So if someone feels strongly about the way a module is written, he should be allowed to take someone else's idea and implement it as his own?!

Not exactly, no; and I don't think anyone means to imply that. However, there's a subtle point that I think should not be so subtle.

Open-source thrives on people feeling strongly about the way something is done, taking its core idea, and implement it in their own way. The fact that Mr. London seems to have used your ideas to create his own implementation is not a problem, and I hope you realize that varieties of implementations like that are part of how the community works. It may not be always ideal, but it's commonly an improvement (look at the X.org fork that's replacing the slow-moving XFree86 X11 servers).

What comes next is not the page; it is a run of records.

(* ===== verification/ExportWalk.v ===== *)
(** * ExportWalk: structs and metadata under the numbers of the call graph

    [PackageWalk::from_package_root] walks the packages a second time, naming
    modules by another function than the first walk. The names agree, so the
    second walk finds every module and function of the first: its error is not
    reached, each metadata row has the number of its function, each struct that
    of its contract. *)
From S2P Require Import Prelude Types Text AbiText FuzzTracer Abi Compile Binary BinarySpec Export ExportSpec ExportGraph.
From Stdlib Require String.
Local Open Scope string_scope.
Local Open Scope list_scope.

(** ** The names of the graph *)
(** A table filled in from a list in which equal keys have equal values. *)
Lemma fold_insert_lookup {A V} `{Countable K} (key : A → K) (val : A → V) xs : 
  (∀ x y, x ∈ xs → y ∈ xs → key x = key y → val x = val y) → ∀ (m0 : gmap K V) k v,
  fold_left (λ m x, <[key x := val x]> m) xs m0 !! k = Some v ↔
  (∃ x, x ∈ xs ∧ key x = k ∧ val x = v) ∨ ((∀ x, x ∈ xs → key x ≠ k) ∧ m0 !! k = Some v).
Proof.
  induction xs as [|x xs IH]; intros Hinj m0 k v; cbn [fold_left].
  - split; [intros Hm; right; split; [by intros ? ?%elem_of_nil|done]|]. by intros [(? & ?%elem_of_nil & _)|[_ Hm]].
  - rewrite IH by (intros y z Hy Hz; apply Hinj; by right). setoid_rewrite elem_of_cons. rewrite lookup_insert_Some. split.
    + intros [(y & Hy & Hk & Hv)|[Hno [[Hk Hv]|[Hk Hm]]]]; [left; exists y; auto|left; exists x; auto|].
      right. split; [|done]. intros y [->|Hy]; [done|by apply Hno].
    + intros [(y & [->|Hy] & Hk & Hv)|[Hno Hm]].
      * destruct (decide (Exists (λ z, key z = k) xs)) as [(z & Hz & Hkz)%Exists_exists|Hno].
        -- left. exists z. split; [done|]. split; [done|]. rewrite <-Hv. apply Hinj; [by right|by left|congruence].
        -- right. split; [|by left]. intros z Hz Hkz. apply Hno, Exists_exists. by exists z.
      * left. exists y. auto.
      * right. split; [intros y Hy; apply Hno; by right|]. right. split; [apply Hno; by left|done].
Qed.
Lemma lookup_contract_ids l : ∀ l0, nl_contract_ids (fold_left add_contract l l0) =
  fold_left (λ m k, <[ct_name k := ct_id k]> m) l (nl_contract_ids l0).
Proof. induction l as [|k l IH]; intros l0; [done|]. cbn [fold_left]. by rewrite IH. Qed.
Definition functions_of (l : list Contract) : list (Contract * FunctionRow) := flat_map (λ k, map (pair k) (ct_functions k)) l.
Lemma lookup_function_ids l : ∀ l0, nl_function_ids (fold_left add_contract l l0) =
  fold_left (λ m x, <[(ct_name x.1, fr_name x.2) := fr_id x.2]> m) (functions_of l) (nl_function_ids l0).
Proof.
  induction l as [|k l IH]; intros l0; [done|]. cbn [fold_left]. rewrite IH. unfold functions_of at 2. cbn [flat_map].
  rewrite fold_left_app. f_equal. unfold add_contract. cbn [nl_function_ids]. unfold lookup_functions.
  generalize (nl_function_ids l0). induction (ct_functions k) as [|f fs IHf]; intros m; [done|]. cbn [fold_left map fst snd]. apply IHf.
Qed.
Lemma elem_of_z_iter {V} (m : gmap Z V) c v : (c, v) ∈ z_iter m ↔ m !! c = Some v.
Proof. unfold z_iter. rewrite merge_sort_Permutation. apply elem_of_map_to_list. Qed.

Section walk.
Context `{AT : AddressText}.
Context (mods : list (string * Calls)) (g : CallGraphRows) (Hg : describes mods g).
Lemma from_call_graph_contract n c : contract_id (from_call_graph g) n = Some c ↔
  ∃ k, rows_contracts g !! c = Some k ∧ ct_name k = n.
Proof using Hg.
  unfold contract_id, from_call_graph. rewrite (ge_interfaces _ _ Hg). cbn [z_iter map fold_left].
  change (map snd (z_iter ∅)) with (@nil Contract). cbn [fold_left]. rewrite lookup_contract_ids. cbn [nl_contract_ids].
  assert (∀ k, k ∈ map snd (z_iter (rows_contracts g)) ↔ ∃ c, rows_contracts g !! c = Some k) as Hin.
  { intros k. rewrite list_elem_of_fmap. split; [intros ([c' k'] & -> & Hx%elem_of_z_iter); by exists c'|].
    intros [c' Hx%elem_of_z_iter]. by exists (c', k). }
  rewrite fold_insert_lookup.
  - setoid_rewrite Hin. rewrite lookup_empty. split.
    + intros [(k & [c' Hk] & Hn & Hc)|[_ ?]]; [|done]. pose proof (ge_contract_id _ _ Hg _ _ Hk). exists k. split; [congruence|done].
    + intros (k & Hk & Hn). left. exists k. pose proof (ge_contract_id _ _ Hg _ _ Hk). split; [by exists c|done].
  - intros x y [c1 Hx]%Hin [c2 Hy]%Hin E. pose proof (ge_contract_name _ _ Hg _ _ _ _ Hx Hy E) as ->. congruence.
Qed.
Lemma from_call_graph_function n name id : function_id (from_call_graph g) n name = Some id ↔
  ∃ c i k f, at_fn (rows_contracts g) c i k f ∧ row_key k f = MkFunctionKey n name ∧ fr_id f = id.
Proof using Hg.
  unfold function_id, from_call_graph. rewrite (ge_interfaces _ _ Hg).
  change (map snd (z_iter ∅)) with (@nil Contract). cbn [fold_left]. rewrite lookup_function_ids. cbn [nl_function_ids].
  assert (∀ x, x ∈ functions_of (map snd (z_iter (rows_contracts g))) ↔ ∃ c i, at_fn (rows_contracts g) c i x.1 x.2) as Hin.
  { intros [k f]. unfold functions_of. rewrite list_elem_of_In, in_flat_map. split.
    - intros (k' & Hk%list_elem_of_In & Hf%list_elem_of_In). apply list_elem_of_fmap in Hf as (f' & [= -> ->] & Hf).
      apply list_elem_of_fmap in Hk as ([c k2] & -> & Hk%elem_of_z_iter). apply list_elem_of_lookup in Hf as [i Hi]. exists c, i. by split.
    - intros (c & i & Hc & Hi). exists k. rewrite <-!list_elem_of_In. split.
      + apply list_elem_of_fmap. exists (c, k). split; [done|]. by apply elem_of_z_iter.
      + apply list_elem_of_fmap. exists f. split; [done|]. by eapply list_elem_of_lookup_2. }
  rewrite fold_insert_lookup.
  - setoid_rewrite Hin. rewrite lookup_empty. split.
    + intros [([k f] & (c & i & Hat) & Hk & Hid)|[_ ?]]; [|done]. exists c, i, k, f. unfold row_key. cbn [fst snd] in *. by simplify_eq.
    + intros (c & i & k & f & Hat & Hk & Hid). left. exists (k, f). unfold row_key in Hk. simplify_eq. split; [by exists c, i|done].
  - intros [k f] [k' f'] (c & i & Hat)%Hin (c' & i' & Hat')%Hin E. cbn [fst snd] in *.
    destruct (ge_unique _ _ Hg _ _ _ _ _ _ _ _ Hat Hat') as [-> ->]; [right; unfold row_key; by injection E as -> ->|].
    destruct Hat as [Hc Hi], Hat' as [Hc' Hi']. by simplify_eq.
Qed.

(** ** The second walk *)
(** The modules of the first walk, with their ABI. *)
Definition tagged {A} (f : MoveModuleAbi → list A) (abis : list (string * MoveModuleAbi)) : list (string * A) :=
  flat_map (λ m, map (pair m.1) (f m.2)) abis.
Definition metadata_row (x : string * MoveFunctionAbi) (r : FunctionMetadata) : Prop :=
  ∃ c i k f, at_fn (rows_contracts g) c i k f ∧ row_key k f = MkFunctionKey x.1 (fa_name x.2) ∧ r = function_metadata (fr_id f) x.2.
Definition struct_row (x : string * MoveStructAbi) (r : StructRow) : Prop :=
  ∃ c k, rows_contracts g !! c = Some k ∧ ct_name k = x.1 ∧ r = struct_from_abi (sr_id r) c x.2.
Record structured (abis : list (string * MoveModuleAbi)) (metadata : list FunctionMetadata) (structs : list StructRow)
    (ids : gmap (string * string) Z) : Prop := MkStructured {
  sd_metadata : Forall2 metadata_row (tagged ma_functions abis) metadata;
  sd_structs : Forall2 struct_row (tagged ma_structs abis) structs;
  sd_ids : map sr_id structs = seqZ 1 (Z.of_nat (length structs));
  sd_lookup : ∀ n name id, ids !! (n, name) = Some id →
    ∃ i x r, tagged ma_structs abis !! i = Some x ∧ structs !! i = Some r ∧ x.1 = n ∧ sr_name r = name ∧ sr_id r = id }.
Record walked (abis : list (string * MoveModuleAbi)) (c : Collected) : Prop := MkWalked {
  wk_structured : structured abis (co_metadata c) (co_structs c) (co_struct_ids c);
  wk_seen : ∀ n, n ∈ co_seen c ↔ n ∈ map fst abis;
  wk_next : co_next_struct_id c = (1 + Z.of_nat (length (co_structs c)))%Z }.
Lemma walked_nil : walked [] (MkCollected ∅ 1 [] ∅ []).
Proof. split; [split; [constructor|constructor|done|done]|set_solver|done]. Qed.

Lemma tagged_snoc {A} (f : MoveModuleAbi → list A) abis m : tagged f (abis ++ [m]) = tagged f abis ++ map (pair m.1) (f m.2).
Proof. unfold tagged. rewrite flat_map_app. cbn [flat_map]. by rewrite app_nil_r. Qed.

However, it is considered inappropriate in the Open-source community (and just about everywhere else) to do something like that and not credit the original ideas. It's called plagiarism when one person claims another's ideas as his own.

That said, it seems like Mr. London's intentions were honorable, as evidenced by his willingness to hand control of the module to you -- you can easily update the docs to say something like "Mr. London's implementation of the ideas in Language::Logo, which were pitched by liverpole at a Perl Monger's meeting...".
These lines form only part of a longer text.